For each $i$ we define $P_{i}$ to be the point of intersection for the two boundary lines that are not boundary line $i$. Now the entire triangle lies on one side of that boundary line, or on the line, and $P_i$ is in the triangle but not on that boundary line. So the weak inequality ($\geq$ or $\leq$) version of equation $i$ that applies to $P_i$ must also be satisfied by all points in the triangle.
That is, if $f_i(P_i)\leq b_i$ then $f_i(\mathbf v)\leq b_i$ for all points $\mathbf v$ in the triangle.

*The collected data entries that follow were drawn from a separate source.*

(** The processor of a waking task changes. *)
Lemma move_counts {MO : machine_ok} s c p dest : inv s → NoDup (tasklist s) → p ∈ tasklist s →
  doing (rqs s c) = Some (WakeSpin p) → sleeping (tasks s p) = true →
  let s' := set_doing c (Some (WakeQueue p true)) (upd_task p (with_cpu dest)
              (if in_iowait (tasks s p) then add_iowait (cpu (tasks s p)) (-1) s else s)) in
  inv s' → counts_ok s → counts_ok s'.
Proof.
  intros I Hn Hk Hd Hs s' I' K.
  assert (moved s p = false) as Hm by (rewrite (late_moved s p c), Hd by (try done; by rewrite Hd); done).
  assert (sleeping (tasks s' p) = true ∧ contributes (tasks s' p) = contributes (tasks s p) ∧ doing (rqs s' c) = Some (WakeQueue p true)) as (Hs' & Hl & Hd').
  { subst s'. unfold sleeping, set_doing, add_iowait in *. destruct (in_iowait _); look_counts; by rewrite decide_True. }
  assert (moved s' p = true) as Hm'.
  { rewrite (late_moved s' p c), Hd' by (try done; by rewrite Hd'). by apply bool_decide_eq_true. }
  apply (counts_one s s' p); try done; try (subst s'; destruct (in_iowait (tasks s p)); by others Hd).
  - intros q Hq. apply (others_steady s s' c q); try done; try (subst s'; destruct (in_iowait (tasks s p)); by others Hd).
  - intros d. unfold waits_io. rewrite Hs, Hm, Hs', Hm'. rewrite (andb_false_r (_ && _)), andb_true_r. cbn [Z.b2z andb].
    subst s'. unfold set_doing, add_iowait. destruct (in_iowait (tasks s p)); look_counts; cbn [Z.b2z andb]; [|lia].
    destruct (Z.eqb_spec (cpu (tasks s p)) d) as [<-|E]; [rewrite decide_True by done|rewrite decide_False by congruence]; cbn; lia.
  - exists 0. unfold loads. rewrite Hs, Hs', Hl. unfold sum_cpus.
    rewrite (sum_over_ext _ (λ d, nr_uninterruptible (rqs s d)) cpus); [lia|]. intros d _. subst s'. destruct (in_iowait (tasks s p)); by others Hd.
Qed.
Lemma wake_step_counts {MO : machine_ok} s s' c dest a : inv s → inv s' → NoDup (tasklist s) → doing (rqs s c) = Some a →
  try_to_wake_up c dest a s = Some s' → counts_ok s → counts_ok s'.
Proof.
  intros I I' Hn Hd H K. pose proof (a_doing _ (i_activities _ I) _ _ Hd) as (Hc & Hcomp & Ha).
  destruct a; simpl in H, Ha; try discriminate H.
  - destruct (Z.eqb_spec p (curr (rqs s c))) as [->|Hp].
    + assert (interrupts_on (at_ (rqs s c)) = true) as Hi.
      { unfold compatible in Hcomp. apply orb_true_iff in Hcomp as [|F]; [done|]. by destruct (at_ _). }
      destruct (interrupts_running s c I Hc Hi).
      destruct (matches _ _); injection H as <-; apply (activity_counts s _ c (curr (rqs s c))); try done; try (by others Hd).
      all: left; unfold sleeping, set_doing; look_counts; by rewrite r_on_rq.
    + destruct (pi_free p s) eqn:Hpi; [|discriminate H].
      destruct (matches _ _); injection H as <-; apply (activity_counts s _ c p); try done; try (by others Hd).
      all: apply (others_steady s _ c p); try done; by others Hd.
  - injection H as <-. destruct (on_rq (tasks s p) =? 0); apply (activity_counts s _ c p); try done; try (by others Hd).
    all: apply (others_steady s _ c p); try done; by others Hd.
  - unfold ttwu_runnable in H. destruct (rq_locked _ _ || _) eqn:E; [discriminate H|]. destruct (task_on_rq_queued _) eqn:Hq; injection H as <-;
      apply (activity_counts s _ c p); try done; try (by others Hd).
    + left. unfold sleeping, unlock_pi, ttwu_do_wakeup, set_doing. look_counts. apply Z.eqb_eq in Hq. rewrite Hq. done.
    + apply (others_steady s _ c p); try done; by others Hd.
  - injection H as <-. destruct Ha as (Hk & Hne & (A1 & A2 & A3) & Hq).
    assert (st (tasks s p) ≠ TASK_RUNNING) as A4.
    { intros E. destruct (a_off _ (i_activities _ I) _ Hq E) as [d Hd2]. pose proof (a_holds _ (i_activities _ I) p d) as F1.
      pose proof (a_holds _ (i_activities _ I) p c) as F2. rewrite Hd in F2. rewrite Hd2 in F1.
      specialize (F1 eq_refl). specialize (F2 eq_refl). congruence. }
    apply (activity_counts s _ c p); try done; try (by others Hd).
    apply (steady_sleeping s _ c p); try done; try (by others Hd). rewrite (asleep s p), (asleep _ p); try done; unfold set_doing; look_counts; by rewrite ?decide_True.
  - injection H as <-. destruct (on_cpu (tasks s p)); apply (activity_counts s _ c p); try done; try (by others Hd).
    all: apply (others_steady s _ c p); try done; by others Hd.
  - unfold ttwu_queue_wakelist in H. destruct (_ && _).
    + destruct (Z.eqb_spec (cpu (tasks s p)) c) as [E|E]; [by destruct Ha as (_ & _ & _ & _ & [])|]. injection H as <-.
      destruct Ha as (? & ? & E1 & ? & ?). eapply push_counts; try done; [by left|]. apply asleep; rewrite ?E1; done.
    + injection H as <-. apply (activity_counts s _ c p); try done; try (by others Hd).
      apply (others_steady s _ c p); try done; by others Hd.
  - destruct (on_cpu _) eqn:E; [discriminate H|]. case_decide; [|discriminate H]. destruct Ha as (Hk & ? & E1 & E2).
    assert (sleeping (tasks s p) = true) as Hs by (apply asleep; rewrite ?E1; done).
    destruct (Z.eqb_spec (cpu (tasks s p)) dest); [|rewrite set_task_cpu_quiet in H by (done || (left; by destruct (in_iowait _)))]; injection H as <-.
    + apply (activity_counts s _ c p); try done; try (by others Hd). apply (others_steady s _ c p); try done; by others Hd.
    + by apply move_counts.
  - destruct Ha as (Hk & E1 & E2 & E3). unfold ttwu_queue, ttwu_queue_wakelist in H.
    assert (sleeping (tasks s p) = true) as Hs by (apply asleep; rewrite ?E1; done).
    destruct (_ && _) eqn:Hq.
    + destruct (Z.eqb_spec (cpu (tasks s p)) c) as [E|E].
      * apply andb_true_iff in Hq as [_ Hq]. rewrite E in Hq. by rewrite own_queue_cond in Hq.
      * injection H as <-. eapply push_counts; try done. by right.
    + destruct (rq_locked _ _); [discriminate H|]. injection H as <-.
      apply (activate_counts s _ c (cpu (tasks s p)) p migrated); try done.
      * by apply (p_cpu _ (i_places _ I)).
      * rewrite (late_moved s p c), Hd by (try done; by rewrite Hd). destruct migrated; [by rewrite bool_decide_eq_true_2|].
        by rewrite bool_decide_eq_false_2.
      * unfold same_fields. by others Hd.
      * intros q Hqp. rewrite Hd. congruence.
      * intros q. unfold unlock_pi, set_doing. look_counts. by rewrite decide_True.
      * intros d Hdc. unfold unlock_pi, set_doing. look_counts. rewrite decide_False by done. apply ttwu_do_activate_rqs.
      * intros q d Hqp. unfold pending, unlock_pi, set_doing. look_counts. destruct (ttwu_do_activate_rqs (cpu (tasks s p)) p migrated s d) as [-> ->].
        case_decide; subst; by rewrite ?Hd.
Qed.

And the same applies if we replace $\leq$ by $\geq$.

We test and find that:\begin{align*}
&f_1(P_1) = f_1((1.8, 0.8)) = 2\times 1.8+ 0.8 = 4.4\geq 2 = b_1\\
&f_2(P_2) = f_2((1,0)) = 2\times 1 + 3\times 0 = 2\leq 6 = b_2\\
&f_3(P_3) = f_3((0,2)) = 0 - 2 = -2 \leq 1 = b_3\\
\end{align*}For each $i$ the diagram shows as a dashed line the level set for $f_i$ that passes through point $P_i$.

So our triangle is defined as:$$\Delta\,P_1P_2P_3 = \left\{ \mathbf v\in\mathbb R^2\ :\
f_1(\mathbf v)\geq b_1\wedge f_2(\mathbf v)\geq b_2\wedge f_3(\mathbf v)\geq b_3\right\} $$where $\wedge$ means AND.

We can then test and see that $P$ satisfies this but $Q$ and $O$ (the origin) do not.

PS the book's solution in post 15 is just a very terse - and somewhat hard to follow - version of this approach.

PPS below is some python code to automate the solution, showing it's quite straightforward and requires no diagrams to determine directions:
[CODE lang="python" title="Python code"]
import numpy as np

# matrix of coefficients from equations (LHS)
M = np.array([[2, 1],\
[2, 3],\
[1, -1]])
# vector of constants from equations (RHS)
b = np.array([2, 6, 1])

# function to choose the 'other two' indices, given an index i in [0, 1, 2]
def not_i(i):
return np.where(i == 0, [1, 2], np.where(i == 1, [0, 2], [0, 1]))

# function to test whether the i-th linear function gives > or < b at point (x,y)
def test_val(x, y, i):
return np.sign(sum(M * np.array([x, y])) - b)

# set up v to be matrix of coordinates of the three triangle vertices
v = np.array([[0.0 ,0.0],\
[0.0, 0.0],\
[0.0, 0.0]] )
# set up vector 'signs' to give directions of the inequalities
signs = [1, 1, 1]
# loop to find the vertices (points of intersection) and directions of inequalities
for i in [0, 1, 2]:
v[i, :] = np.linalg.solve(M[not_i(i)], b[not_i(i)])
signs = test_val(v[i, 0], v[i, 1], i)

# using the above, define a function to test whether point (x, y) is in the triangle
def is_in_triangle(x, y):
is_in = True
for i in [0, 1, 2]:
is_in = is_in and (test_val(x, y, i) == signs)
return is_in

# apply the function to test each of the three points
print("Is (1, 1) in the triangle? ", is_in_triangle(1, 1)) # test point P
print("Is (1, 2) in the triangle? ", is_in_triangle(1, 2)) # test point Q
print("Is (0, 0) in the triangle? ", is_in_triangle(0, 0)) # test point O (origin)
[/CODE]
And here is the output:

Is (1, 1) in the triangle?  True
Is (1, 2) in the triangle?  False
Is (0, 0) in the triangle?  False

 

[Einstein44]

Thanks very much for everyones contribution! I think I got it now.